● **EXERCISE OBJECTIVE**
Every entry needs to be given again exactly as it reads.

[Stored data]
╔══

(** The local variables of lines 32-35. *)
Record engineered : Type := Engineered {
  transaction_hour : num;
  transaction_day : num;
  is_high_amount : Z;
  card_info_match : Z
}.

(** [if name in row: row[name] = v] *)
Definition set_if_present (name : string) (v : num) (row : gmap string num)
  : gmap string num :=
  match row !! name with
  | Some _ => <[name := v]> row
  | None => row
  end.

(** Line 38: [{col: 0.0 for col in TRAIN_COLUMNS}] *)
Definition row_init (cols : list string) : gmap string num :=
  foldl (fun row col => <[col := NFloat 0]> row) ∅ cols.

(** Lines 41-50 *)
Definition fill_numeric (f : fields) (e : engineered) (row : gmap string num)
  : gmap string num :=
  foldl (fun row nv => set_if_present (fst nv) (NFloat (num_to_float (snd nv))) row)
    row
    [ ("amount", NFloat (amount f));
      ("chargeback_history", NFloat (chargeback_history f));
      ("transaction_hour", transaction_hour e);
      ("transaction_day", transaction_day e);
      ("is_high_amount", NInt (is_high_amount e));
      ("card_info_match", NInt (card_info_match e)) ].

(** Lines 53-56 *)
Definition fill_binary (f : fields) (row : gmap string num) : gmap string num :=
  let row := set_if_present "card_present" (NInt (card_present f)) row in
  set_if_present "cvv_present" (NInt (cvv_present f)) row.

(** The dict literal of lines 59-64, in order. *)
Definition one_hot_items (f : fields) : list (string * string) :=
  [ ("merchant", merchant f);
    ("category", category f);
    ("location", location f);
    ("device", device f) ].

(** Line 65: [f"{prefix}_{value}"] *)
Definition one_hot_column (prefix value : string) : string :=
  prefix +:+ "_" +:+ value.

(** Lines 59-67 *)
Definition one_hot (items : list (string * string)) (row : gmap string num)
  : gmap string num :=
  foldl (fun row pv => set_if_present (one_hot_column (fst pv) (snd pv)) (NFloat 1) row)
    row items.

Section Aligner.
Variable rt : Runtime.
(** The module-level globals of [utils.py], loaded once. *)
Variable TRAIN_COLUMNS : list string.
Variable SCALER : StandardScaler.

(** Lines 19-29.  [now] is the time of the call: the value of
    [datetime.now()], the default of the timestamp, and the time that
    [pd.to_datetime] reads for a timestamp written relative to it. *)
Definition extract (now : datetime) (record : pyval) : result fields :=
  try! d := get_method record in
  try! amount := py_float rt (get d "amount" (PFloat 0)) in
  let category := py_str rt (get d "category" (PStr "Other")) in
  let merchant := py_str rt (get d "merchant" (PStr "Unknown")) in
  try! timestamp :=
    match dict_get d "timestamp" with
    | Some v => pd_to_datetime rt now v
    | None => Ok (Timestamp now)
    end in
  let location := py_str rt (get d "location" (PStr "Unknown")) in
  let device := py_str rt (get d "device" (PStr "Unknown")) in
  try! card_present := py_int rt (get d "card_present" (PInt 0)) in
  try! cvv_present := py_int rt (get d "cvv_present" (PInt 0)) in
  try! card_bin := py_int rt (get d "card_bin" (PInt 0)) in
  let ip_address := py_str rt (get d "ip_address" (PStr "0.0.0.0")) in
  try! chargeback_history := py_float rt (get d "chargeback_history" (PInt 0)) in
  Ok (Fields amount category merchant timestamp location device
        card_present cvv_present card_bin ip_address chargeback_history).

(** Lines 32-35 *)
Definition engineer (f : fields) : result engineered :=
  try! transaction_hour := attr_hour (timestamp f) in
  try! transaction_day := attr_day (timestamp f) in
  let is_high_amount := if (500 <? amount f)%float then 1 else 0 in
  let card_info_match :=
    if int_truthy (card_present f) && int_truthy (cvv_present f) then 1 else 0 in
  Ok (Engineered transaction_hour transaction_day is_high_amount card_info_match).

(** Lines 38-67: the dict [row], with the one-hot loop run over [items]. *)
Definition build_row (f : fields) (e : engineered) (items : list (string * string))
  : gmap string num :=
  one_hot items (fill_binary f (fill_numeric f e (row_init TRAIN_COLUMNS))).

(** Line 70: the frame before scaling. *)
Definition unscaled_frame (f : fields) (e : engineered)
  (items : list (string * string)) : DataFrame :=
  make_frame (build_row f e items) TRAIN_COLUMNS.

(** Lines 38-77 *)
Definition finish (f : fields) (e : engineered) (items : list (string * string))
  : result DataFrame :=
  scale_frame SCALER (unscaled_frame f e items).

Definition prepare_features_from_raw (now : datetime) (record : pyval)
  : result DataFrame :=
  try! f := extract now record in
  try! e := engineer f in
  finish f e (one_hot_items f).
End Aligner.

(** ** The prediction service ([app.py]) *)

(** [c.lower()] on an ASCII letter; the bytes of other characters are kept,
    and no character outside ASCII lowers to one of the letters l, r, f. *)
Definition lower_ascii (c : ascii) : ascii :=
  let n := nat_of_ascii c in
  if (Nat.leb 65 n && Nat.leb n 90)%bool then ascii_of_nat (n + 32) else c.

(** [s.lower()] *)
Fixpoint lower (s : string) : string :=
  match s with
  | EmptyString => EmptyString
  | String c s' => String (lower_ascii c) (lower s')
  end.

(** [k in s] for two strs: [k] occurs in [s]. *)
Fixpoint substring_of (k s : string) : bool :=
  String.prefix k s ||
  match s with
  | EmptyString => false
  | String _ s' => substring_of k s'
  end.

(** [k in data] for a str [k]: a key of a dict, an element of a list, a
    substring of a str; [TypeError] for a number or a bool. *)
Definition contains (data : pyval) (k : string) : result bool :=
  match data with
  | PDict d => Ok (match dict_get d k with Some _ => true | None => false end)
  | PList l =>
      Ok (existsb (fun v => match v with PStr s => String.eqb s k | _ => false end) l)
  | PStr s => Ok (substring_of k s)
  | PNone | PBool _ | PInt _ | PFloat _ =>
      Raise (Exn TypeError
        ("argument of type '" +:+ type_name data +:+ "' is not iterable"))
  end.

(** Lines 52-56 *)
Definition required : list string :=
  [ "amount"; "category"; "merchant"; "timestamp";
    "location"; "device"; "card_present"; "cvv_present";
    "card_bin"; "ip_address"; "chargeback_history" ].

(** Line 57: [[k for k in required if k not in data]] *)
Fixpoint missing_fields (data : pyval) (ks : list string) : result (list string) :=
  match ks with
  | [] => Ok []
  | k :: ks' =>
      try! present := contains data k in
      try! rest := missing_fields data ks' in
      Ok (if present then rest else k :: rest)
  end.

(** [repr] of a list of plain names: [['amount', 'category']]. *)
Fixpoint join_names (ks : list string) : string :=
  match ks with
  | [] => ""
  | [k] => "'" +:+ k +:+ "'"
  | k :: ks' => "'" +:+ k +:+ "', " +:+ join_names ks'
  end.

Definition repr_names (ks : list string) : string := "[" +:+ join_names ks +:+ "]".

╚══

● **RESULT OF THE TASK**
(** The local variables of lines 32-35. *)
Record engineered : Type := Engineered {
  transaction_hour : num;
  transaction_day : num;
  is_high_amount : Z;
  card_info_match : Z
}.

(** [if name in row: row[name] = v] *)
Definition set_if_present (name : string) (v : num) (row : gmap string num)
  : gmap string num :=
  match row !! name with
  | Some _ => <[name := v]> row
  | None => row
  end.

(** Line 38: [{col: 0.0 for col in TRAIN_COLUMNS}] *)
Definition row_init (cols : list string) : gmap string num :=
  foldl (fun row col => <[col := NFloat 0]> row) ∅ cols.

(** Lines 41-50 *)
Definition fill_numeric (f : fields) (e : engineered) (row : gmap string num)
  : gmap string num :=
  foldl (fun row nv => set_if_present (fst nv) (NFloat (num_to_float (snd nv))) row)
    row
    [ ("amount", NFloat (amount f));
      ("chargeback_history", NFloat (chargeback_history f));
      ("transaction_hour", transaction_hour e);
      ("transaction_day", transaction_day e);
      ("is_high_amount", NInt (is_high_amount e));
      ("card_info_match", NInt (card_info_match e)) ].

(** Lines 53-56 *)
Definition fill_binary (f : fields) (row : gmap string num) : gmap string num :=
  let row := set_if_present "card_present" (NInt (card_present f)) row in
  set_if_present "cvv_present" (NInt (cvv_present f)) row.

(** The dict literal of lines 59-64, in order. *)
Definition one_hot_items (f : fields) : list (string * string) :=
  [ ("merchant", merchant f);
    ("category", category f);
    ("location", location f);
    ("device", device f) ].

(** Line 65: [f"{prefix}_{value}"] *)
Definition one_hot_column (prefix value : string) : string :=
  prefix +:+ "_" +:+ value.

(** Lines 59-67 *)
Definition one_hot (items : list (string * string)) (row : gmap string num)
  : gmap string num :=
  foldl (fun row pv => set_if_present (one_hot_column (fst pv) (snd pv)) (NFloat 1) row)
    row items.

Section Aligner.
Variable rt : Runtime.
(** The module-level globals of [utils.py], loaded once. *)
Variable TRAIN_COLUMNS : list string.
Variable SCALER : StandardScaler.

(** Lines 19-29.  [now] is the time of the call: the value of
    [datetime.now()], the default of the timestamp, and the time that
    [pd.to_datetime] reads for a timestamp written relative to it. *)
Definition extract (now : datetime) (record : pyval) : result fields :=
  try! d := get_method record in
  try! amount := py_float rt (get d "amount" (PFloat 0)) in
  let category := py_str rt (get d "category" (PStr "Other")) in
  let merchant := py_str rt (get d "merchant" (PStr "Unknown")) in
  try! timestamp :=
    match dict_get d "timestamp" with
    | Some v => pd_to_datetime rt now v
    | None => Ok (Timestamp now)
    end in
  let location := py_str rt (get d "location" (PStr "Unknown")) in
  let device := py_str rt (get d "device" (PStr "Unknown")) in
  try! card_present := py_int rt (get d "card_present" (PInt 0)) in
  try! cvv_present := py_int rt (get d "cvv_present" (PInt 0)) in
  try! card_bin := py_int rt (get d "card_bin" (PInt 0)) in
  let ip_address := py_str rt (get d "ip_address" (PStr "0.0.0.0")) in
  try! chargeback_history := py_float rt (get d "chargeback_history" (PInt 0)) in
  Ok (Fields amount category merchant timestamp location device
        card_present cvv_present card_bin ip_address chargeback_history).

(** Lines 32-35 *)
Definition engineer (f : fields) : result engineered :=
  try! transaction_hour := attr_hour (timestamp f) in
  try! transaction_day := attr_day (timestamp f) in
  let is_high_amount := if (500 <? amount f)%float then 1 else 0 in
  let card_info_match :=
    if int_truthy (card_present f) && int_truthy (cvv_present f) then 1 else 0 in
  Ok (Engineered transaction_hour transaction_day is_high_amount card_info_match).

(** Lines 38-67: the dict [row], with the one-hot loop run over [items]. *)
Definition build_row (f : fields) (e : engineered) (items : list (string * string))
  : gmap string num :=
  one_hot items (fill_binary f (fill_numeric f e (row_init TRAIN_COLUMNS))).

(** Line 70: the frame before scaling. *)
Definition unscaled_frame (f : fields) (e : engineered)
  (items : list (string * string)) : DataFrame :=
  make_frame (build_row f e items) TRAIN_COLUMNS.

(** Lines 38-77 *)
Definition finish (f : fields) (e : engineered) (items : list (string * string))
  : result DataFrame :=
  scale_frame SCALER (unscaled_frame f e items).

Definition prepare_features_from_raw (now : datetime) (record : pyval)
  : result DataFrame :=
  try! f := extract now record in
  try! e := engineer f in
  finish f e (one_hot_items f).
End Aligner.

(** ** The prediction service ([app.py]) *)

(** [c.lower()] on an ASCII letter; the bytes of other characters are kept,
    and no character outside ASCII lowers to one of the letters l, r, f. *)
Definition lower_ascii (c : ascii) : ascii :=
  let n := nat_of_ascii c in
  if (Nat.leb 65 n && Nat.leb n 90)%bool then ascii_of_nat (n + 32) else c.

(** [s.lower()] *)
Fixpoint lower (s : string) : string :=
  match s with
  | EmptyString => EmptyString
  | String c s' => String (lower_ascii c) (lower s')
  end.

(** [k in s] for two strs: [k] occurs in [s]. *)
Fixpoint substring_of (k s : string) : bool :=
  String.prefix k s ||
  match s with
  | EmptyString => false
  | String _ s' => substring_of k s'
  end.

(** [k in data] for a str [k]: a key of a dict, an element of a list, a
    substring of a str; [TypeError] for a number or a bool. *)
Definition contains (data : pyval) (k : string) : result bool :=
  match data with
  | PDict d => Ok (match dict_get d k with Some _ => true | None => false end)
  | PList l =>
      Ok (existsb (fun v => match v with PStr s => String.eqb s k | _ => false end) l)
  | PStr s => Ok (substring_of k s)
  | PNone | PBool _ | PInt _ | PFloat _ =>
      Raise (Exn TypeError
        ("argument of type '" +:+ type_name data +:+ "' is not iterable"))
  end.

(** Lines 52-56 *)
Definition required : list string :=
  [ "amount"; "category"; "merchant"; "timestamp";
    "location"; "device"; "card_present"; "cvv_present";
    "card_bin"; "ip_address"; "chargeback_history" ].

(** Line 57: [[k for k in required if k not in data]] *)
Fixpoint missing_fields (data : pyval) (ks : list string) : result (list string) :=
  match ks with
  | [] => Ok []
  | k :: ks' =>
      try! present := contains data k in
      try! rest := missing_fields data ks' in
      Ok (if present then rest else k :: rest)
  end.

(** [repr] of a list of plain names: [['amount', 'category']]. *)
Fixpoint join_names (ks : list string) : string :=
  match ks with
  | [] => ""
  | [k] => "'" +:+ k +:+ "'"
  | k :: ks' => "'" +:+ k +:+ "', " +:+ join_names ks'
  end.

Definition repr_names (ks : list string) : string := "[" +:+ join_names ks +:+ "]".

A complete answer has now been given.